## Dataset
Lemma read_upload_spec fields dto : read_upload fields None = Ok (Some dto) <-> sole_file fields dto.
Proof.
  unfold sole_file. induction fields as [|[f|] fields IH]; cbn [read_upload].
  - split; [done|]. intros (fs & f & Hfs & Hf & _). by destruct fs.
  - rewrite is_file_spec. destruct (is_file f) eqn:Hf; cbn [negb].
    + rewrite bool_decide_eq_false_2 by by intros []. split.
      * intros (ct & Hct & (bytes & Hb & Hr)%rbind_Ok_inv)%rbind_Ok_inv.
        apply read_upload_rest in Hr as [<- (fs & -> & Hno)]. exists (f :: fs), f. split; [done|].
        cbn [List.filter ui_content_type ui_bytes]. rewrite Hf, Hno.
        destruct (mf_content_type f), (mf_bytes f); simplify_eq/=. done.
      * intros (fs & f' & Hfs & Hone & Hct & Hb). destruct fs as [|f0 fs]; [done|]. injection Hfs as <- ->.
        cbn [List.filter] in Hone. rewrite Hf in Hone. injection Hone as <- Hno. rewrite Hct, Hb. cbn [ok_or rbind].
        apply read_upload_rest. split; [by destruct dto|]. by exists fs.
    + rewrite IH. split; intros (fs & f' & Hfs & Hone & Hrest).
      * exists (f :: fs), f'. rewrite Hfs. split; [done|]. cbn [List.filter]. by rewrite Hf.
      * destruct fs as [|f0 fs]; [done|]. injection Hfs as <- ->. exists fs, f'. split; [done|].
        cbn [List.filter] in Hone. by rewrite Hf in Hone.
  - split; [done|]. intros (fs & f & Hfs & _). by destruct fs.
Qed.

(** An upload that passes every check, and what becomes of it. *)
Definition acceptable_upload `{ImageLibs} `{HttpCrypto} (dto : UploadImageDto) (extension : Str)
    (p : ProcessedImage) : Prop :=
  0 < Z.of_nat (length (ui_bytes dto)) <= MAX_IMAGE_BYTES /\
  (ui_content_type dto, extension) ∈
    [(lit "image/png", lit "png"); (lit "image/jpeg", lit "jpg"); (lit "image/webp", lit "webp")] /\
  sniffed_mime (ui_bytes dto) = Some (ui_content_type dto) /\
  (exists reader width height, with_guessed_format (ui_bytes dto) = Some reader /\
     into_dimensions reader = Some (width, height) /\ width <> 0 /\ height <> 0 /\ width <= 4096 /\ height <= 4096) /\
  (exists image, load_from_memory (ui_bytes dto) = Some image /\
     let t := thumbnail_rgba8 64 64 image in
     blurhash_encode 4 3 (rgba_width t) (rgba_height t) (rgba_raw t) = Some (pi_blur_hash p)) /\
  pi_content_type p = ui_content_type dto /\ pi_bytes p = ui_bytes dto /\
  pi_hash p = lower_hex (sha256 (ui_bytes dto)).

Lemma validate_upload_spec dto extension :
  validate_upload dto = Ok extension <->
  0 < Z.of_nat (length (ui_bytes dto)) <= MAX_IMAGE_BYTES /\
  (ui_content_type dto, extension) ∈
    [(lit "image/png", lit "png"); (lit "image/jpeg", lit "jpg"); (lit "image/webp", lit "webp")].
Proof.
  unfold validate_upload. destruct (is_empty (ui_bytes dto)) eqn:He.
  { split; [done|]. destruct (ui_bytes dto); [|done]. cbn. lia. }
  assert (0 < Z.of_nat (length (ui_bytes dto))) by (destruct (ui_bytes dto); [done|cbn; lia]).
  destruct (Z.ltb_spec MAX_IMAGE_BYTES (Z.of_nat (length (ui_bytes dto)))); [split; [done|lia]|].
  assert (Hlist : forall c e, (c, e) ∈ [(lit "image/png", lit "png"); (lit "image/jpeg", lit "jpg"); (lit "image/webp", lit "webp")]
    <-> (if bool_decide (c = lit "image/png") then Ok (lit "png")
         else if bool_decide (c = lit "image/jpeg") then Ok (lit "jpg")
         else if bool_decide (c = lit "image/webp") then Ok (lit "webp") else Err Validation) = Ok e).
  { intros c e. rewrite !elem_of_cons, !pair_equal_spec. split.
    - by intros [[-> ->]|[[-> ->]|[[-> ->]|Hn%not_elem_of_nil]]].
    - repeat (case_bool_decide; [intros [= <-]; auto|]). done. }
  rewrite Hlist. split; [done|by intros [_ ?]].
Qed.
(* ===== verification/AccountDetail.v ===== *)
(** The account detail use cases ([application/src/service/account_detail/]):
    the validated update of an account, its profile and its metadata fields in
    one transaction, and the reads that compose accounts with their profiles,
    fields and images. *)

From S2P Require Import Prelude.
From S2P Require Import Kernel.
From S2P Require Import AccountEntity.
From S2P Require Import ProfileEntity.
From S2P Require Import MetadataEntity.
From S2P Require Import EventStore.
From S2P Require Import World.
From S2P Require Import ReadModel.
From S2P Require Import Permission.
From S2P Require Import Stores.
From S2P Require Import Repositories.
From S2P Require Import AccountService.

(** ** Data ([application/src/dto/account.rs]) *)

Record AccountFieldDto : Type := mkField {
  fd_label : Str;
  fd_content : Str;
}.

#[export] Instance AccountFieldDto_eq_dec : EqDecision AccountFieldDto.
Proof. solve_decision. Defined.

Record UpdateAccountDto : Type := mkUpdateAccountDto {
  ud_account_nanoid : Str;
  ud_is_bot : FieldAction bool;
  ud_display_name : FieldAction Str;
  ud_summary : FieldAction Str;
  ud_icon_url : FieldAction Str;
  ud_banner_url : FieldAction Str;
  ud_fields : option (list AccountFieldDto);
}.
(** The row is older than some event of the batch. *)
Lemma group_behind id a1 a2 es1 es2 k :
  StronglySorted (fun e1 e2 => ee_version e1 < ee_version e2) (es1 ++ es2) ->
  db_accounts (w_db w) !! id = Some (row_of_account a1) -> rehydrates es1 a1 -> rehydrates (es1 ++ es2) a2 ->
  plain (es1 ++ es2) -> acc_id a1 = id -> (k <= length es1)%nat -> linked id (es1 ++ es2) (w_db w) ->
  db_accounts (w_db (snd (project_account_group id (drop k (es1 ++ es2)) w))) !! id = Some (row_of_account a2).
Proof.
  intros Hs Hr H1' H2' Hp Hid Hk Hl. pose proof (rehydrates_timeless es1 a1 (proj1 (plain_app _ _ Hp)) H1') as T1.
  pose proof (rehydrates_timeless _ _ Hp H2') as T2.
  destruct (rehydrates_same _ _ _ _ H1' H2' T1) as (E1 & E2 & E3 & _).
  assert (acc_id a2 = id) as Hid2 by congruence. rewrite <- Hid2.
  destruct (account_projection_converges w es1 es2 k (drop k (es1 ++ es2)) a2) as (w' & -> & Hw'); try done.
  - apply T2.
  - destruct es1 as [|e es1]; [by destruct H1'|]. exists a1. split_and!; [done|apply T1|by apply timeless_unexpired|].
    by rewrite Hid2.
  - by apply (same_unique id a1).
  - by apply (linked_owners id).
  - cbn. by rewrite Hw', lookup_insert_eq.
Qed.
End Group.

(** ** A group over the rows of the log *)

Section GroupRows.
Context `{Runtime} `{!SnowflakeLaws} `{PermissionWriter} `{!PermissionWriterLaws} `{Serde AccountEvent}.

Lemma row_seq x y : row_before x y -> er_seq x < er_seq y.
Proof. by intros [? _]. Qed.
Lemma row_version x y : row_before x y -> er_version x < er_version y.
Proof. by intros [_ ?]. Qed.
(** Of two rows of a sorted log, sequence and version tell the same order. *)
Lemma rows_agree rows x y :
  StronglySorted row_before rows -> x ∈ rows -> y ∈ rows -> er_version x < er_version y <-> er_seq x < er_seq y.
Proof.
  intros Hs. induction Hs as [|z l Hs IH Hz]; [by intros ?%not_elem_of_nil|]. rewrite Forall_forall in Hz.
  intros [->|Hx]%elem_of_cons [->|Hy]%elem_of_cons.
  - lia.
  - destruct (Hz y Hy). lia.
  - destruct (Hz x Hx). lia.
  - auto.
Qed.

Section Cut.
Context (rows : list EventRow) (lo max m : Z) (a1 a : Account) (id : Z) (d : Database).
Context (Hdec : decodes rows) (Hsort : StronglySorted row_before rows) (Hids : Forall (fun r => er_id r = id) rows).
Context (Hplain : plain (decoded rows)) (Hrow : row_holds m id rows a1 a d) (Hlo : lo <= m).
Abbreviation seen := (filter (fun r => er_seq r <= max) rows).
Abbreviation batch := (filter (fun r => lo < er_seq r) seen).
Abbreviation older := (filter (fun r => er_version r <= acc_version a1) seen).
Abbreviation newer := (filter (fun r => acc_version a1 < er_version r) seen).

Lemma holds_id : acc_id a1 = id.
Proof.
  destruct (rh_prefix _ _ _ _ _ _ Hrow) as [ck Hf]. eapply account_fold_id; [exact Hf| |done].
  apply decoded_ids; [by apply log_decodes|]. apply Forall_forall. intros r [_ Hr]%list_elem_of_filter.
  by apply (proj1 (Forall_forall _ _) Hids).
Qed.
Lemma seen_split : seen = older ++ newer.
Proof. apply (sorted_cut row_before er_version row_version), StronglySorted_filter, Hsort. Qed.
Lemma rows_split : rows = seen ++ filter (fun r => max < er_seq r) rows.
Proof. apply (sorted_cut row_before er_seq row_seq), Hsort. Qed.

(** If the row is older than some row seen, its prefix lies within them. *)
Lemma older_prefix :
  Exists (fun r => acc_version a1 < er_version r) seen ->
  older = filter (fun r => er_version r <= acc_version a1) rows.
Proof.
  intros (x & [Hx Hin]%list_elem_of_filter & Hv)%Exists_exists. simpl in Hv.
  rewrite list_filter_filter. rewrite (list_filter_iff _ (fun r => er_seq r <= max /\ er_version r <= acc_version a1))
    by (intros; tauto). rewrite <- list_filter_filter. apply filter_every, Forall_forall.
  intros r [Hr Hin']%list_elem_of_filter.
  pose proof (proj1 (rows_agree rows r x Hsort Hin' Hin)). lia.
Qed.

(** The batch leaves out rows that the account row already has. *)
Lemma batch_drop :
  exists k, decoded batch = drop k (decoded older ++ decoded newer) /\ (k <= length (decoded older))%nat.
Proof.
  set (early := filter (fun r => er_seq r <= lo) seen). exists (length (decoded early)).
  rewrite <- decoded_app, <- seen_split.
  assert (seen = early ++ batch) as Hcut.
  { apply (sorted_cut row_before er_seq row_seq), StronglySorted_filter, Hsort. }
  split.
  - rewrite Hcut at 2. by rewrite decoded_app, drop_app_length.
  - rewrite !decoded_length by (by repeat apply log_decodes).
    assert (early = filter (fun r => er_seq r <= lo) older) as ->; [|apply length_filter].
    transitivity (filter (fun r => er_seq r <= lo) (older ++ newer)); [by rewrite <- seen_split|].
    rewrite filter_app, (filter_never _ newer); [by rewrite app_nil_r|].
    apply Forall_forall. intros r [Hv [_ Hr]%list_elem_of_filter]%list_elem_of_filter Hle.
      pose proof (proj1 (Forall_forall _ _) (rh_covers _ _ _ _ _ _ Hrow) r Hr Hv). simpl in *. lia.
Qed.

(** Covered up to the end of the window, without a write. *)
Lemma ahead_covers :
  ~ Exists (fun r => acc_version a1 < er_version r) seen ->
  Forall (fun r => acc_version a1 < er_version r -> Z.max m max < er_seq r) rows.
Proof.
  intros Hno. apply Forall_forall. intros r Hr Hv.
  pose proof (proj1 (Forall_forall _ _) (rh_covers _ _ _ _ _ _ Hrow) r Hr Hv). simpl in *.
  destruct (decide (er_seq r <= max)); [|lia]. destruct Hno. apply Exists_exists. exists r.
  split; [|done]. by apply list_elem_of_filter.
Qed.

## Work order
In the entries above, find the line with "assert (acc_id a2" and the line with "Section GroupRows.", then restate word for word both of them and every line between, with nothing more.

## Answer below
  assert (acc_id a2 = id) as Hid2 by congruence. rewrite <- Hid2.
  destruct (account_projection_converges w es1 es2 k (drop k (es1 ++ es2)) a2) as (w' & -> & Hw'); try done.
  - apply T2.
  - destruct es1 as [|e es1]; [by destruct H1'|]. exists a1. split_and!; [done|apply T1|by apply timeless_unexpired|].
    by rewrite Hid2.
  - by apply (same_unique id a1).
  - by apply (linked_owners id).
  - cbn. by rewrite Hw', lookup_insert_eq.
Qed.
End Group.

(** ** A group over the rows of the log *)

Section GroupRows.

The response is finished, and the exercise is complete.